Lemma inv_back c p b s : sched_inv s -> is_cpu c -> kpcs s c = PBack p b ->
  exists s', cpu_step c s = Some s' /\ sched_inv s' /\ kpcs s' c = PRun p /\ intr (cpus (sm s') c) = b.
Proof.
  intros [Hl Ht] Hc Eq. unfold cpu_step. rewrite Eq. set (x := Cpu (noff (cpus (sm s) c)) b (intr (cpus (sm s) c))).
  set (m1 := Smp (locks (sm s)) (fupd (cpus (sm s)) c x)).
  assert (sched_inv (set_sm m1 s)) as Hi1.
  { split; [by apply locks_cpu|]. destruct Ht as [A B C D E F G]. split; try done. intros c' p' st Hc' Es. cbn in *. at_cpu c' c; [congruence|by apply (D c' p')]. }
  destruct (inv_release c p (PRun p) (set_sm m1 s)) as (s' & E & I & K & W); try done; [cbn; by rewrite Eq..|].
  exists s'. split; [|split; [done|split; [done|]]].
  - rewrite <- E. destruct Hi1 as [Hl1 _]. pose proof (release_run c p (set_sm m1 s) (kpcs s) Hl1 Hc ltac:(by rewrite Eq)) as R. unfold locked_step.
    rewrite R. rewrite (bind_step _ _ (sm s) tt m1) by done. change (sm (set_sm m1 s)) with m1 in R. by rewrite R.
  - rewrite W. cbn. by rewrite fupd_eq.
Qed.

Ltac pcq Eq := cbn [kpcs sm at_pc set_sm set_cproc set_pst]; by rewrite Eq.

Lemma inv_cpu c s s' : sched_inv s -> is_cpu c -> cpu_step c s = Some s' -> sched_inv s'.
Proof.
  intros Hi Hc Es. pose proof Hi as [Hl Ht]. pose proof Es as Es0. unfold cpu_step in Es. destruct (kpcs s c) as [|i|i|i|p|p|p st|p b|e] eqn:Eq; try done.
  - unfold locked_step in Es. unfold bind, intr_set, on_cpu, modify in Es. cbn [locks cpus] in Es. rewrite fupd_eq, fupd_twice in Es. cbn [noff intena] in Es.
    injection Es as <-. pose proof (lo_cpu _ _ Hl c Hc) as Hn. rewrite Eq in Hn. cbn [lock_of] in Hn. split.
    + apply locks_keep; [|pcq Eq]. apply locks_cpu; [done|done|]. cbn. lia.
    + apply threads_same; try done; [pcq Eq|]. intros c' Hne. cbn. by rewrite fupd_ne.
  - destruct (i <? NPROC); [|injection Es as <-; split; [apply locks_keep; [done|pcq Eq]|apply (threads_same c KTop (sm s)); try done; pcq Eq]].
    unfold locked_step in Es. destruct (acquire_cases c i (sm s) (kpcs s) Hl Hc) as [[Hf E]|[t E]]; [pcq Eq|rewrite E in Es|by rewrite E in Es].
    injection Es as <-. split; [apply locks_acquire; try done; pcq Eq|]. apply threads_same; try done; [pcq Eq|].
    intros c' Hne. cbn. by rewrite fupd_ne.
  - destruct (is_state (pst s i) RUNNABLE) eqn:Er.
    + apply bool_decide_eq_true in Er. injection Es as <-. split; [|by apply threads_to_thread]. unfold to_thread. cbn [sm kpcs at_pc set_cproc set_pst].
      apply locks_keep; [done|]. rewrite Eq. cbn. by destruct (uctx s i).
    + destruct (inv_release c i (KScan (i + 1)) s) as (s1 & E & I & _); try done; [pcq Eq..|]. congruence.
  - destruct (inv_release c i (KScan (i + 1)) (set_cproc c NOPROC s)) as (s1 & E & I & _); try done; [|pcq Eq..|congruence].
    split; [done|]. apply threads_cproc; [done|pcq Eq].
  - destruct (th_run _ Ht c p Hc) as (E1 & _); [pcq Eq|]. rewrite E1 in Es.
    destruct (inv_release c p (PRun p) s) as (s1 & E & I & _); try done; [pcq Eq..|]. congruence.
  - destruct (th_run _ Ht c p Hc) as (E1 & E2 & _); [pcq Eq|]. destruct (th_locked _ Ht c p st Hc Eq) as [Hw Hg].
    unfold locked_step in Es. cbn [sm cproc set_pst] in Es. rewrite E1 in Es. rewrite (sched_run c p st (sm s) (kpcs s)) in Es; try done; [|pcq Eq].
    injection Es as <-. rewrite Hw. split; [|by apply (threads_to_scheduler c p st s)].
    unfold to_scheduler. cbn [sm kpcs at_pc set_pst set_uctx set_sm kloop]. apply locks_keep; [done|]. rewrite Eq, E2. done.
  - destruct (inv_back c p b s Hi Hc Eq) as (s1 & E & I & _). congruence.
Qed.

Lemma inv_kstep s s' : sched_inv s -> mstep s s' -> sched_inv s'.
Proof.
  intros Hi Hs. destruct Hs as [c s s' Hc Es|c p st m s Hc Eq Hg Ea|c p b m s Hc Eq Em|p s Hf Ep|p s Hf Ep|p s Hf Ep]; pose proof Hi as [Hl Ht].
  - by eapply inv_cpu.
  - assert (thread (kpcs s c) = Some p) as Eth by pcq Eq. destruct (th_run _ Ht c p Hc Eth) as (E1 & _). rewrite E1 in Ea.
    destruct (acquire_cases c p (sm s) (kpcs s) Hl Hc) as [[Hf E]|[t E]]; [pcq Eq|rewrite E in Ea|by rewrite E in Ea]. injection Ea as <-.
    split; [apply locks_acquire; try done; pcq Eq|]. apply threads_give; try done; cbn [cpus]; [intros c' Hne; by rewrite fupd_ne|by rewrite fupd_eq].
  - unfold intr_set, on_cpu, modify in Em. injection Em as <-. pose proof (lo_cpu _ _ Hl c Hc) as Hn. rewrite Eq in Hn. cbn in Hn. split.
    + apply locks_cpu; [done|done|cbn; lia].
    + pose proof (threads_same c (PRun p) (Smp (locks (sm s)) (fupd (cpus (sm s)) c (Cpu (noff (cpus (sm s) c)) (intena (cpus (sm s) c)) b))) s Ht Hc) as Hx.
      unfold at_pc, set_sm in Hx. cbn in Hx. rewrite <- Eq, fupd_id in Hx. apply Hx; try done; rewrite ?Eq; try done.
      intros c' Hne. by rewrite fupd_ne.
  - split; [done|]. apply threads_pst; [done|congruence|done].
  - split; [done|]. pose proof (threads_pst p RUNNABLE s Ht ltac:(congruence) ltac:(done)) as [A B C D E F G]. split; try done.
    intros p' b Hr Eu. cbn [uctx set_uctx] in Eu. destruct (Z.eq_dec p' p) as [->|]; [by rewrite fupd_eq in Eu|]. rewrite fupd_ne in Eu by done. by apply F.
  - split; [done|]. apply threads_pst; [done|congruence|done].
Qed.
+ + + + + + +
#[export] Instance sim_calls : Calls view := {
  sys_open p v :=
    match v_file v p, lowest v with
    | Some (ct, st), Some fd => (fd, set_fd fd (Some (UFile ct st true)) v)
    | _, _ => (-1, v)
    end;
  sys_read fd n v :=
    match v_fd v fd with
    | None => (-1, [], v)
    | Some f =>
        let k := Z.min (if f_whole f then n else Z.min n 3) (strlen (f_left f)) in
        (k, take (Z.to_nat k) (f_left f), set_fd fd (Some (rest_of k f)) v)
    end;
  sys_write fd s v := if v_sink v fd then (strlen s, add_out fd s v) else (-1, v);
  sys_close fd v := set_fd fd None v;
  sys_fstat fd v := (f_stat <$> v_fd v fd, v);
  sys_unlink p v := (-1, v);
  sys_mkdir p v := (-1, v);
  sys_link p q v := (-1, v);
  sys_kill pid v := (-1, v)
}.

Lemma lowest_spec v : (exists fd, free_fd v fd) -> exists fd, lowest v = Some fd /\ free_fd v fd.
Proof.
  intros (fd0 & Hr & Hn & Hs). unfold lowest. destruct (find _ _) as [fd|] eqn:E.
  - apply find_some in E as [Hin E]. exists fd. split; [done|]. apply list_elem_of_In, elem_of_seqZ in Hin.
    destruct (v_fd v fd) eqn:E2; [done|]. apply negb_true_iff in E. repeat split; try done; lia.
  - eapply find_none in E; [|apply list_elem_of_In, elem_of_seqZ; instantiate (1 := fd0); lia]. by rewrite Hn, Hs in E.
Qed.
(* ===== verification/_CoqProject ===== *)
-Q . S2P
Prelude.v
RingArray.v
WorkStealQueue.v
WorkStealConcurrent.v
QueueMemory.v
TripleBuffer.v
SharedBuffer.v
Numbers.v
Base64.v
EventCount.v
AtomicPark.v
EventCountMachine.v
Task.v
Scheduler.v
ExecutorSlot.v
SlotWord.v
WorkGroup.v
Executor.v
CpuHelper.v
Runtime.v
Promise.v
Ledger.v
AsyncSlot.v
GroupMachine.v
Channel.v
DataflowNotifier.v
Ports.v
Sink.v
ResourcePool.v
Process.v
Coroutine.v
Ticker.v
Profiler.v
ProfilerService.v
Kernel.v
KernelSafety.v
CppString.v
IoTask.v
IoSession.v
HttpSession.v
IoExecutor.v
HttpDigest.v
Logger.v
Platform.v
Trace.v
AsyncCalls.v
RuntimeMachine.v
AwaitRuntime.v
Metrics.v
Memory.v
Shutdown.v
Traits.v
+ + + + + + +
- Your objective -
After locating the line with "sys_unlink p v := (-1, v);" in the material above, return it and each line after it exactly, ending at the line with "destruct (v_fd v".

- Answer section -
  sys_unlink p v := (-1, v);
  sys_mkdir p v := (-1, v);
  sys_link p q v := (-1, v);
  sys_kill pid v := (-1, v)
}.

Lemma lowest_spec v : (exists fd, free_fd v fd) -> exists fd, lowest v = Some fd /\ free_fd v fd.
Proof.
  intros (fd0 & Hr & Hn & Hs). unfold lowest. destruct (find _ _) as [fd|] eqn:E.
  - apply find_some in E as [Hin E]. exists fd. split; [done|]. apply list_elem_of_In, elem_of_seqZ in Hin.
    destruct (v_fd v fd) eqn:E2; [done|]. apply negb_true_iff in E. repeat split; try done; lia.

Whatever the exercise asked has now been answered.